- Ну, и в добрый час, в добрый час, - забормотал старый мастер.
Мересьев сделал еще несколько осторожных шагов, и дались они ему, эти первые шаги на протезах, с таким трудом, что, дойдя до двери и обратно, он почувствовал, будто бы куль муки втащил на пятый этаж. Добравшись до койки, он повалился на нее грудью, весь мокрый от пота, не имея сил даже повернуться на спину.
- Ну, как протезы? То-то, благодари бога, что есть на свете мастер Зуев! - по-стариковски хвалился протезист, осторожно развязывая ремни, освобождая слегка уже отекшие и опухшие с непривычки ноги Алексея. - На таких не только что летать, и до самого господа бога долететь можно. Работка!
- Спасибо, спасибо, старик, работа знатная, - бормотал Алексей.
Мастер молча потоптался, будто желая и не решаясь что-то спросить или, наоборот, сам ожидая вопроса.
- Ну, прощевайте, коли так. Счастливо обносить, - сказал он, несколько разочарованно вздохнул и медленно двинулся к двери.
- Эй, мастер, - окликнул его Стручков, - на-ка вот, выпьешь по случаю "царских"-то протезов! - И он сунул в руку старику комок крупных кредиток.
- Ну, спасибо, спасибо, - оживился старик, - по такому случаю как не выпить! - Он солидно уложил деньги куда-то в задний карман, для чего загнул халат таким жестом, как будто это был фартук ремесленника. - Спасибо вам, выпьем, а уж протезы - будь здоров, на совесть.
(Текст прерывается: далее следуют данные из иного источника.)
Lemma rstrip_all_space (s : pystr) : rstrip s = [] <-> forallb isspace s = true.
Proof.
  induction s as [|c s IH]; [simpl; tauto|].
  rewrite rstrip_cons. simpl forallb.
  destruct (isspace c); simpl.
  - destruct (rstrip s) as [|d u] eqn:E; simpl.
    + tauto.
    + split; [discriminate|]. intros H. apply IH in H. discriminate.
  - split; discriminate.
Qed.

Lemma lstrip_rstrip (s : pystr) : lstrip (rstrip s) = rstrip (lstrip s).
Proof.
  induction s as [|c s IH]; [reflexivity|].
  rewrite rstrip_cons. simpl lstrip.
  destruct (isspace c) eqn:E; simpl.
  - destruct (rstrip s) as [|d u] eqn:R; simpl.
    + rewrite <- IH. reflexivity.
    + rewrite E. exact IH.
  - rewrite E. rewrite rstrip_cons, E. reflexivity.
Qed.

Lemma split_all_space (cur s : pystr) :
  forallb isspace s = true -> split_from cur s = if truthy cur then [cur] else [].
Proof.
  revert cur. induction s as [|c s IH]; intros cur H; simpl in *; [reflexivity|].
  apply andb_true_iff in H as [Hc Hs]. rewrite Hc.
  rewrite (IH [] Hs). simpl. reflexivity.
Qed.

Lemma split_from_word (cur s : pystr) : cur <> [] -> split_from cur s <> [].
Proof.
  revert cur. induction s as [|c s IH]; intros cur H; simpl.
  - destruct cur; [congruence | discriminate].
  - destruct (isspace c).
    + destruct cur; [congruence | discriminate].
    + apply IH. destruct cur; discriminate.
Qed.
Lemma token_emit_inv e t u t' :
  Token.emit e t = Ok (u, t') →
  Token.balances t' = Token.balances t ∧
  Token.allowances t' = Token.allowances t ∧
  Token.totalSupply t' = Token.totalSupply t ∧
  Token.owner t' = Token.owner t.
Proof. unfold Token.emit. intros ->%modify_inv. done. Qed.

Lemma call_token_inv {A} env (c : Env → M Token.State A) w a w' :
  call_token env c w = Ok (a, w') →
  ∃ t', c {| msg_sender := this w; block_timestamp := block_timestamp env |}
          (token w) = Ok (a, t') ∧
        w' = mkWorld (this w) (registry w) t'.
Proof.
  unfold call_token. case_match; [|done..]. destruct a0. intros [= <- <-]. eauto.
Qed.

Lemma on_token_inv {A} (c : M Token.State A) w u w' :
  on_token c w = Ok (u, w') →
  ∃ a t', c (token w) = Ok (a, t') ∧ w' = mkWorld (this w) (registry w) t'.
Proof.
  unfold on_token. case_match; [|done..]. destruct a. intros [= <-]. eauto.
Qed.
(** The outcome of the trace of [preprocess] in [dataset.map]. *)
Definition traced (rt : runtime) (info : ds_info) (split : string)
           (r : ref) (p : AugParams) (d : dtype) (normalize : bool)
           (w : world) : result (tensor * tensor) :=
  fst (preprocess rt split (image_shape info)
                  (get_or (random_augment p) false) r d normalize
                  (wants_one_hot p) (num_classes info)
                  (fst (element_spec info)) (snd (element_spec info)) w).

(** A catalog of colour images: three channels and no empty axis. *)
Definition rgb_catalog (info : ds_info) : Prop :=
  exists h w, image_shape info = (S h, S w, 3%nat).

(** A colour image as the catalog delivers it. *)
Definition rgb_image (image : tensor) : Prop :=
  exists h w, tshape image = [S h; S w; 3%nat].

(** The stages of a pipeline, from the catalog slice outwards. *)
Inductive stage :=
| SLoad (name split : string)
| SShuffle (buffer_size : Z)
| SRepeat
| SMap
| SBatch (batch_size : Z) (drop_remainder : bool)
| SMapBatch (f : batch_transform)
| SPrefetch.

Fixpoint stages (ds : dataset) : list stage :=
  match ds with
  | TfdsLoad name split => [SLoad name split]
  | Shuffle n ds => stages ds ++ [SShuffle n]
  | Repeat ds => stages ds ++ [SRepeat]
  | Map _ ds => stages ds ++ [SMap]
  | Batch n drop ds => stages ds ++ [SBatch n drop]
  | MapBatch f ds => stages ds ++ [SMapBatch f]
  | Prefetch ds => stages ds ++ [SPrefetch]
  end.

(** The batch-level mixup stage that [load_dataset] installs for a config
    [p] stored at [r]. *)
Definition mixup_stage (split : string) (batch_size : Z) (r : ref)
           (p : AugParams) : list stage :=
  if Py.ltb 0 (get_or (mixup_alpha p) 0) && (split =? TRAIN)%string
  then [SMapBatch (if get_or (adaptive_mixup p) false
                   then AdaptiveMixupAug batch_size r
                   else Mixup batch_size r)]
  else [].

(** ** A small concrete setting

    A catalog with the CIFAR-10 metadata, samplers with fixed answers and an
    augmenter that inverts an 8-bit image. *)

Definition cifar10_info : ds_info := mkInfo (32, 32, 3)%nat 50000 10.

Definition toy_runtime : runtime :=
  mkRuntime
    (fun _ => cifar10_info)
    (fun _ _ _ => 1 # 2)
    (fun _ conc _ => 1 / inject_Z (Z.of_nat (List.length conc)))
    (fun t lo hi i => (lo + Z.of_nat (t + i) mod (hi - lo))%Z)
    (fun _ image idx => 255 - tat image idx)
    (fun image _ _ idx => tat image idx)
    (fun _ image _ idx => tat image idx)
    (fun _ image idx => tat image idx).

Definition empty_world : world :=
  mkWorld 0%nat [] 0%nat (fun _ => empty_params).

Definition gray_image : tensor := mkTensor uint8 [32; 32; 3]%nat (fun _ => 128).

(** A world whose dict object [0] holds [p]. *)
Definition world_with (p : AugParams) : world :=
  mkWorld 0%nat [] 1%nat (update 0%nat p (fun _ => empty_params)).

Definition plain_params : AugParams :=
  mkAugParams None (Some true) (Some (1 # 5)) None None (Some false)
              None None None (Some 3%Z) None.

Definition augmix_params : AugParams :=
  mkAugParams None None None None None (Some true)
              (Some 1%Z) (Some 2%Z) (Some 1) (Some 2%Z) None.


Definition adaptive_params : AugParams :=
  mkAugParams (Some true) None (Some (1 # 5)) (Some 4%Z) None (Some false)
              None None None None None.

Definition no_augmix_params : AugParams :=
  mkAugParams None None None None None (Some false)
              None None None None None.

(** The default [validation_proportion], and the proportions of the
    examples below. *)
Definition default_validation_proportion : Py.float := Py.decimal 5 100.

(** ** Facts about the Python scalars *)

Lemma ltb_lt (a b : Q) : Py.ltb a b = true <-> a < b.
Proof.
  unfold Py.ltb. rewrite negb_true_iff. split; intro H.
  - apply Qnot_le_lt. intro Hle. apply Qle_bool_iff in Hle. congruence.
  - destruct (Qle_bool b a) eqn:E; [|reflexivity].
    apply Qle_bool_iff in E. exfalso. exact (Qlt_not_le _ _ H E).
Qed.

Lemma ltb_ge (a b : Q) : Py.ltb a b = false <-> b <= a.
Proof.
  unfold Py.ltb. rewrite negb_false_iff. apply Qle_bool_iff.
Qed.

Lemma range_length (n : Z) : List.length (Py.range n) = Z.to_nat n.
Proof. unfold Py.range. apply length_seq. Qed.

(** Comparing two floats the other way round gives the opposite answer. *)
Lemma SFcompare_antisym (a b : spec_float) :
  SFcompare b a = option_map CompOpp (SFcompare a b).
Proof.
  destruct a as [sa | sa | | sa ma ea], b as [sb | sb | | sb mb eb];
    cbn [SFcompare option_map]; try reflexivity;
    try (destruct sa; reflexivity); try (destruct sb; reflexivity);
    try (destruct sa, sb; reflexivity).
  destruct sa, sb; try reflexivity;
    rewrite (Z.compare_antisym ea eb);
    destruct (ea ?= eb)%Z; cbn [CompOpp]; try reflexivity;
    rewrite (Pos.compare_cont_antisym ma mb Eq); reflexivity.
Qed.

Lemma float_leb_not_gt (a b : Py.float) :
  Py.float_leb a b = true -> Py.float_ltb b a = false.
Proof.
  unfold Py.float_leb, Py.float_ltb, SFleb, SFltb.
  rewrite (SFcompare_antisym a b).
  destruct (SFcompare a b) as [[| |]|]; cbn; congruence.
Qed.

Lemma float_ltb_not_ge (a b : Py.float) :
  Py.float_ltb a b = true ->
  Py.float_ltb b a = false /\ Py.float_eqb a b = false /\
  Py.float_leb a b = true.
Proof.
  unfold Py.float_leb, Py.float_ltb, Py.float_eqb, SFleb, SFltb, SFeqb.
  rewrite (SFcompare_antisym a b).
  destruct (SFcompare a b) as [[| |]|]; cbn; try congruence.
  repeat split; reflexivity.
Qed.

(** A number between 0 and 1 passes the range check. *)
Lemma number_in_range (x : Py.float) :
  Py.float_leb Py.zero x = true -> Py.float_leb x Py.one = true ->
  in_range x.
Proof.
  intros H0 H1. split; now apply float_leb_not_gt.
Qed.

Lemma range_check_passes (x : Py.float) :
  Py.float_ltb x Py.zero || Py.float_ltb Py.one x = false <-> in_range x.
Proof. unfold in_range. now rewrite orb_false_iff. Qed.

Lemma range_check_fails (x : Py.float) :
  Py.float_ltb x Py.zero || Py.float_ltb Py.one x = true <-> out_of_range x.
Proof. unfold out_of_range. now rewrite orb_true_iff. Qed.

Lemma in_or_out_of_range (x : Py.float) : in_range x \/ out_of_range x.
Proof.
  unfold in_range, out_of_range.
  destruct (Py.float_ltb x Py.zero), (Py.float_ltb Py.one x); auto.
Qed.

Lemma not_in_and_out_of_range (x : Py.float) :
  in_range x -> out_of_range x -> False.
Proof.
  intros [H0 H1] [H | H]; congruence.
Qed.

(** *** [int(100 * p)] is defined on [0, 1) *)

Section FloatFacts.

Local Open Scope Z_scope.

Lemma digits2_size (p : positive) : digits2_pos p = Pos.size p.
Proof. induction p; cbn; now rewrite ?IHp. Qed.

Lemma Zdigits2_log2 (p : positive) : Zdigits2 (Zpos p) = Z.log2 (Zpos p) + 1.
Proof.
  cbn [Zdigits2]. rewrite digits2_size.
  destruct p; cbn [Pos.size Z.log2]; rewrite ?Pos2Z.inj_succ; lia.
Qed.

Lemma Zdigits2_bound (m k : Z) : 0 <= k -> 0 <= m < 2 ^ k -> Zdigits2 m <= k.
Proof.
  intros Hk [H0 H1]. destruct m as [|p|p]; [cbn; lia | | lia].
  rewrite Zdigits2_log2.
  assert (Z.log2 (Zpos p) < k) by (apply Z.log2_lt_pow2; lia). lia.
Qed.

Lemma digits_lower (p : positive) : Zpos p < 2 ^ Zpos (digits2_pos p).
Proof.
  rewrite digits2_size.
  pose proof (Pos.size_gt p) as H.
  rewrite <- Pos2Z.inj_pow. apply Pos2Z.pos_lt_pos. exact H.
Qed.

Lemma shr_1_bound mrs : 0 <= shr_m mrs -> 0 <= shr_m (shr_1 mrs) <= shr_m mrs.
Proof.
  destruct mrs as [m r s]. cbn [shr_m shr_1].
  destruct m as [|[p|p|]|p]; cbn [shr_m]; lia.
Qed.

Lemma iter_pos_inv {A} (f : A -> A) (P : A -> Prop) :
  (forall x, P x -> P (f x)) -> forall n x, P x -> P (iter_pos f n x).
Proof.
  intros Hf. induction n as [n IH | n IH |]; intros x Hx; cbn [iter_pos]; auto.
Qed.

Lemma shr_bound mrs e n B :
  0 <= shr_m mrs <= B ->
  0 <= shr_m (fst (shr mrs e n)) <= B /\ snd (shr mrs e n) = e + Z.max n 0.
Proof.
  intro H. destruct n as [|p|p]; cbn [shr fst snd];
    try (split; [exact H | lia]).
  split; [|lia].
  apply (iter_pos_inv shr_1 (fun x => 0 <= shr_m x <= B)); [|exact H].
  intros x Hx. pose proof (shr_1_bound x). lia.
Qed.

Lemma shr_fexp_bound m e l B :
  0 <= m <= B ->
  let r := shr_fexp Py.prec Py.emax m e l in
  0 <= shr_m (fst r) <= B /\
  snd r = Z.max e (fexp Py.prec Py.emax (Zdigits2 m + e)).
Proof.
  intros H r. unfold r, shr_fexp.
  destruct (shr_bound (shr_record_of_loc m l) e
              (fexp Py.prec Py.emax (Zdigits2 m + e) - e) B) as [H1 H2].
  { destruct l as [|[| |]]; exact H. }
  split; [exact H1|]. rewrite H2. lia.
Qed.

Lemma round_bound mx lx : 0 <= mx -> 0 <= round_nearest_even mx lx <= mx + 1.
Proof.
  intro H. destruct lx as [|[| |]]; cbn [round_nearest_even]; try lia.
  destruct (Z.even mx); lia.
Qed.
Мне Василий Васильевич говорит: "Особые нужны, Зуев, не подгадь!" Ну, а Зуев, само собой, разве подгадит! Вы ему при случае, Василь-то Васильевичу, отрапортуйте: дескать, довольны работкой.
И старик удалился, кланяясь, что-то бормоча. А Мересьев лежал, рассматривая валявшиеся подле кровати свои новые ноги, и чем больше он на них смотрел, тем больше они ему нравились и остроумностью конструкции, и мастерством работы, и легкостью: на лисапете ездить, польку-бабочку танцевать, на самолете летать аж до господа бога. "Буду, все буду, обязательно буду", - думал он.
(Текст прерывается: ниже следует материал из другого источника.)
(** X10: when no step of the call fails, the selected country is a
    non-empty name without apostrophe, and at most 500 rows of the data
    are of the selected country and within the range,
    [load_filtered_data] publishes each of these rows, as often as the
    data holds it, and nothing else. *)
Theorem load_filtered_data_shows_every_match ds w lo hi :
  call_failure ds = None ->
  selected_country (store w) <> "" ->
  apostrophe_free (selected_country (store w)) = true ->
  population_range (store w) = (lo, hi) ->
  (length (matching_cities (cities ds) (selected_country (store w)) lo hi)
     <= 500)%nat ->
  data_df (state_after (load_filtered_data ds) w)
    ≡ₚ matching_cities (cities ds) (selected_country (store w)) lo hi.
Proof.
  intros Hok Hne Hfree Hr Hlen.
  destruct (load_filtered_data_rows ds w _ lo hi
              (query_answered_own ds w lo hi Hok Hne Hfree Hr))
    as (_ & -> & _).
  by apply filtered_cities_all.
Qed.

Lemma load_filtered_data_shows_every_match_witness :
  call_failure (healthy sample_cities) = None /\
  selected_country (store (user_selects "USA" (0, 8000000) sample_loaded))
    <> "" /\
  apostrophe_free
    (selected_country (store (user_selects "USA" (0, 8000000) sample_loaded)))
    = true /\
  population_range (store (user_selects "USA" (0, 8000000) sample_loaded))
    = (0, 8000000) /\
  (length (matching_cities (cities (healthy sample_cities))
             (selected_country
                (store (user_selects "USA" (0, 8000000)%Z sample_loaded)))
             0 8000000) <= 500)%nat /\
  data_df (state_after (load_filtered_data (healthy sample_cities))
             (user_selects "USA" (0, 8000000) sample_loaded))
    ≡ₚ matching_cities (cities (healthy sample_cities))
         (selected_country
            (store (user_selects "USA" (0, 8000000) sample_loaded)))
         0 8000000.
Proof.
  assert (Hlen : (length (matching_cities (cities (healthy sample_cities))
                            (selected_country
                               (store (user_selects "USA" (0, 8000000)%Z
                                         sample_loaded)))
                            0 8000000) <= 500)%nat)
    by (vm_compute; lia).
  split; [reflexivity|]. split; [discriminate|]. split; [reflexivity|].
  split; [reflexivity|]. split; [exact Hlen|].
  apply (load_filtered_data_shows_every_match (healthy sample_cities)
           (user_selects "USA" (0, 8000000) sample_loaded) 0 8000000);
    first [exact Hlen | reflexivity | discriminate].
Defined.

(** X11: when no step of the call fails and the selected country
    is a non-empty name without apostrophe, a row of the selected
    country and within the range is left out of the dataset that
    [load_filtered_data] publishes only if the dataset is full (500
    rows) and every published row has a population at least as large. *)
Theorem load_filtered_data_keeps_largest ds w lo hi r :
  call_failure ds = None ->
  selected_country (store w) <> "" ->
  apostrophe_free (selected_country (store w)) = true ->
  population_range (store w) = (lo, hi) ->
  r ∈ cities ds -> country r = selected_country (store w) ->
  lo <= population r <= hi ->
  r ∉ data_df (state_after (load_filtered_data ds) w) ->
  length (data_df (state_after (load_filtered_data ds) w)) = 500%nat /\
  forall x, x ∈ data_df (state_after (load_filtered_data ds) w) ->
            population r <= population x.
Proof.
  intros Hok Hne Hfree Hr Hin Hc Hp.
  destruct (load_filtered_data_rows ds w _ lo hi
              (query_answered_own ds w lo hi Hok Hne Hfree Hr))
    as (_ & -> & _).
  intros Hout. apply filtered_cities_top; [|exact Hout].
  by apply elem_of_matching_cities.
Qed.

Lemma load_filtered_data_keeps_largest_witness :
  call_failure (healthy crowded_cities) = None /\
  selected_country (store crowded_world) <> "" /\
  apostrophe_free (selected_country (store crowded_world)) = true /\
  population_range (store crowded_world) = (0, 1000) /\
  example_city "Town" "Crowded" 0 ∈ cities (healthy crowded_cities) /\
  country (example_city "Town" "Crowded" 0)
    = selected_country (store crowded_world) /\
  0 <= population (example_city "Town" "Crowded" 0) <= 1000 /\
  (example_city "Town" "Crowded" 0
     ∉ data_df (state_after (load_filtered_data (healthy crowded_cities))
                  crowded_world)) /\
  length (data_df (state_after (load_filtered_data (healthy crowded_cities))
                     crowded_world)) = 500%nat /\
  forall x, x ∈ data_df (state_after (load_filtered_data (healthy crowded_cities))
                           crowded_world) ->
            population (example_city "Town" "Crowded" 0) <= population x.
Proof.
  assert (Hr : example_city "Town" "Crowded" 0 ∈ cities (healthy crowded_cities))
    by apply list_elem_of_here.
  assert (Hp : 0 <= population (example_city "Town" "Crowded" 0) <= 1000)
    by (simpl; lia).
  assert (Hout : example_city "Town" "Crowded" 0
                   ∉ data_df (state_after (load_filtered_data
                                             (healthy crowded_cities))
                                crowded_world))
    by (apply (bool_decide_unpack _); vm_compute; exact I).
  split; [reflexivity|]. split; [discriminate|]. split; [reflexivity|].
  split; [reflexivity|]. split; [exact Hr|]. split; [reflexivity|].
  split; [exact Hp|]. split; [exact Hout|].
  apply (load_filtered_data_keeps_largest (healthy crowded_cities)
           crowded_world 0 1000 (example_city "Town" "Crowded" 0));
    first [exact Hr | exact Hp | exact Hout | reflexivity | discriminate].
Defined.

(** X12: when no step of the call fails, the selected country is a
    non-empty name without apostrophe, and no row can match, the range
    being empty (max below min) or the data holding no row of the
    selected country, [load_filtered_data] returns, publishes the empty
    dataset and lowers the loading flag: no match is not a failure. *)
Theorem load_filtered_data_no_match_is_empty ds w lo hi :
  call_failure ds = None ->
  selected_country (store w) <> "" ->
  apostrophe_free (selected_country (store w)) = true ->
  population_range (store w) = (lo, hi) ->
  hi < lo \/
    (forall r, r ∈ cities ds -> country r <> selected_country (store w)) ->
  fst (load_filtered_data ds w) = Returned tt /\
  data_df (state_after (load_filtered_data ds) w) = empty_DataFrame /\
  is_loading (state_after (load_filtered_data ds) w) = false.
Proof.
  intros Hok Hne Hfree Hr Hnone.
  destruct (load_filtered_data_rows ds w _ lo hi
              (query_answered_own ds w lo hi Hok Hne Hfree Hr))
    as (Hret & -> & Hload).
  split; [exact Hret|]. split; [|exact Hload].
  by apply filtered_cities_nothing.
Qed.

Lemma load_filtered_data_no_match_is_empty_witness :
  call_failure (healthy sample_cities) = None /\
  selected_country (store (user_selects "USA" (9000000, 10) sample_loaded))
    <> "" /\
  apostrophe_free
    (selected_country (store (user_selects "USA" (9000000, 10) sample_loaded)))
    = true /\
  population_range (store (user_selects "USA" (9000000, 10) sample_loaded))
    = (9000000, 10) /\
  (10 < 9000000 \/
   (forall r, r ∈ cities (healthy sample_cities) ->
      country r <> selected_country
                     (store (user_selects "USA" (9000000, 10) sample_loaded)))) /\
  fst (load_filtered_data (healthy sample_cities)
         (user_selects "USA" (9000000, 10) sample_loaded)) = Returned tt /\
  data_df (state_after (load_filtered_data (healthy sample_cities))
             (user_selects "USA" (9000000, 10) sample_loaded))
    = empty_DataFrame /\
  is_loading (state_after (load_filtered_data (healthy sample_cities))
                (user_selects "USA" (9000000, 10) sample_loaded)) = false.
Proof.
  split; [reflexivity|]. split; [discriminate|]. split; [reflexivity|].
  split; [reflexivity|]. split; [left; lia|].
  apply (load_filtered_data_no_match_is_empty (healthy sample_cities)
           (user_selects "USA" (9000000, 10) sample_loaded) 9000000 10);
    first [reflexivity | discriminate | left; lia].
Defined.

(** X13: when the selected country holds an apostrophe and its
    interpolated literal is all the same complete, the literal denotes
    another name: none of the rows that [load_filtered_data] publishes is
    a row of the selected country. *)
Theorem load_filtered_data_apostrophe_never_own_rows ds w v lo hi :
  query_answered ds w v lo hi ->
  apostrophe_free (selected_country (store w)) = false ->
  Forall (fun r => country r <> selected_country (store w))
    (data_df (state_after (load_filtered_data ds) w)).
Proof.
  intros Hq Hap.
  destruct (load_filtered_data_rows ds w v lo hi Hq) as (_ & -> & _).
  destruct Hq as (_ & _ & Hv & _).
  assert (Hne : v <> selected_country (store w)).
  { intros Heq. rewrite Heq in Hv. apply scan_literal_fixed in Hv.
    congruence. }
  eapply Forall_impl; [apply (rs_country _ _ _ _ (filtered_cities_ResultSet
                                (cities ds) v lo hi))|].
  simpl. intros r ->. exact Hne.
Qed.

Lemma load_filtered_data_apostrophe_never_own_rows_witness :
  query_answered (healthy escaped_cities) escaped_world "O'Neil" 0 1000000 /\
  apostrophe_free (selected_country (store escaped_world)) = false /\
  Forall (fun r => country r <> selected_country (store escaped_world))
    (data_df (state_after (load_filtered_data (healthy escaped_cities))
                escaped_world)).
Proof.
  assert (Hq : query_answered (healthy escaped_cities) escaped_world
                 "O'Neil" 0 1000000)
    by (repeat split; first [reflexivity | discriminate]).
  split; [exact Hq|]. split; [reflexivity|].
  exact (load_filtered_data_apostrophe_never_own_rows (healthy escaped_cities)
           escaped_world "O'Neil" 0 1000000 Hq eq_refl).
Defined.

(** *** Refreshing the bounds, then loading *)

Lemma filter_all {A} (P : A -> Prop) `{!forall x, Decision (P x)} (l : list A) :
  Forall P l -> filter P l = l.
Proof.
  induction 1 as [|x l Hx Hl IH]; [reflexivity|].
  by rewrite filter_cons_True, IH.
Qed.

(** Between 0 and the largest population of a country lie all its
    rows, when no population is negative. *)
Lemma matching_cities_full_range rows c m :
  Forall (fun r => 0 <= population r) rows ->
  max_population rows c = Some m ->
  matching_cities rows c 0 m = where_country c rows.
Proof.
  intros Hpos Hm. unfold matching_cities. apply filter_all.
  apply sql_MAX_elem in Hm as [_ Hmax].
  rewrite Forall_forall in Hpos. rewrite Forall_forall in Hmax.
  apply Forall_forall. intros r Hr. unfold between. split.
  - apply Hpos. by apply list_elem_of_filter in Hr as [_ Hr].
  - apply Hmax. by apply list_elem_of_fmap_2.
Qed.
В этот день Оле было отправлено пространное и веселое письмо, в котором он сообщал: работа его по приемке самолетов движется к концу, и надеется он, что начальство пойдет ему навстречу и, может быть, к осени, а в крайнем случае зимой направит его с нудной работы в осточертевшем тылу на фронт, в полк, где товарищи его не забыли и ждут. Это было первое радостное его письмо со дня катастрофы, первое, в котором он писал невесте, что все время думает и тоскует по ней, и - правда, очень робко - выражал заветную мысль, что, может быть, встретятся они после войны и, если она не переменит своего мнения, заживут вместе. Он несколько раз перечел письмо и потом, вздохнув, тщательно вымарал последние строки.
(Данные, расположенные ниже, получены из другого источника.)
(** C1, amended: [updateIssueState] returns the issueUpdate result of Linear
    as it is, success flag included.  Then, for a POST /update whose order is
    absent or an array and whose mutation Linear answers with a result, the
    response is 200, its issue is the issue of that result, unchanged, and
    its success field is the constant true, whatever flag Linear reported. *)
Theorem mutation_answer (linear : Linear) (request : Request) (env : Env)
    (apiKey : string) (b : Json) (w : World) (i s : Value) (r : IssueUpdatePayload) :
  post_update request ->
  configured env apiKey ->
  json request = inr b ->
  absent_or_array (property b "order") = true ->
  last (sent w (fetch linear request env w)) = Some (IssueUpdateMutation apiKey i s) ->
  issueUpdate linear apiKey i s = Data r ->
  (forall w', updateIssueState linear apiKey i s w'
              = (inr r, record w' (IssueUpdateMutation apiKey i s)))
  /\ response_of (fetch linear request env w)
     = Some (json_response 200 (JObj [("success", JBool true); ("issue", issue r)])).
Proof.
  intros Hpost Hc Hb Ho Hlast Hr.
  split; [intros w'; apply updateIssueState_data; exact Hr|].
  rewrite (fetch_update linear request env apiKey w Hpost Hc) in *.
  rewrite <- sent_reset in Hlast.
  assert (Hcase : b = JNull \/ b <> JNull) by (destruct b; auto; right; discriminate).
  destruct Hcase as [->|Hnull].
  { rewrite (handleUpdate_null linear request apiKey (reset w) Hb) in Hlast.
    unfold sent in Hlast. simpl in Hlast. rewrite drop_all in Hlast. discriminate. }
  destruct (truthy (property b "issueId")) eqn:Hi; cycle 1.
  { rewrite (handleUpdate_rejects linear request apiKey b (reset w) Hb Hnull
               (or_introl Hi)) in Hlast.
    unfold sent in Hlast. simpl in Hlast. rewrite drop_all in Hlast. discriminate. }
  destruct (truthy (property b "targetState")) eqn:Ht; cycle 1.
  { rewrite (handleUpdate_rejects linear request apiKey b (reset w) Hb Hnull
               (or_intror Ht)) in Hlast.
    unfold sent in Hlast. simpl in Hlast. rewrite drop_all in Hlast. discriminate. }
  destruct (truthy (property b "targetStateId")) eqn:Hs.
  - rewrite (handleUpdate_with_id linear request apiKey b (reset w) Hb Hi Ht Hs) in *.
    rewrite (sent_app (reset w) _ [IssueUpdateMutation apiKey (property b "issueId")
                                     (property b "targetStateId")]) in Hlast
      by (rewrite forward_world; reflexivity).
    injection Hlast as <- <-.
    rewrite (forward_data linear apiKey _ _ _ r (reset w) Hr Ho). reflexivity.
  - destruct (property b "targetState") as [|t|n] eqn:Hpt; try discriminate.
    2:{ unfold property in Hpt. repeat case_match; discriminate. }
    rewrite (by_name_sent linear request apiKey b t (reset w) Hb Hi Hpt Ht Hs eq_refl)
      in Hlast.
    rewrite (handleUpdate_by_name linear request apiKey b t (reset w) Hb Hi Hpt Ht Hs eq_refl).
    destruct (workflowStates linear apiKey) as [| | | |states]; try discriminate.
    destruct (to_string t) as [k|]; [|discriminate].
    destruct (truthy (get_property (state_index states) k)); [|discriminate].
    simpl in Hlast. injection Hlast as <- <-. cbv zeta.
    rewrite (forward_data linear apiKey _ _ _ r _ Hr Ho). reflexivity.
Qed.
Зато "метеорологическому сержанту" пошло письмо задорное и веселое, с красочным описанием этого дня, с изображением протезов, каких не нашивал сам государь император, с описанием его, Мересьева, на протезах, делающего свои первые шаги, и старого болтуна-мастера, с рассказом о своих надеждах и на лисапете ездить, и польку-бабочку танцевать, и долететь до самого неба. "Так что ждите теперь меня там, в полку, не забывайте и скажите коменданту, чтобы на новом месте обязательно помещение мне оставил", - писал Мересьев и косился вниз, на пол. Протезы валялись так, что казалось - будто кто-то спрятался под кровать и лежит там, широко разбросав ноги, обутые в новые желтые ботинки. Алексей оглянулся, убедился, что никто за ним не следит, и ласково погладил холодную скрипучую кожу.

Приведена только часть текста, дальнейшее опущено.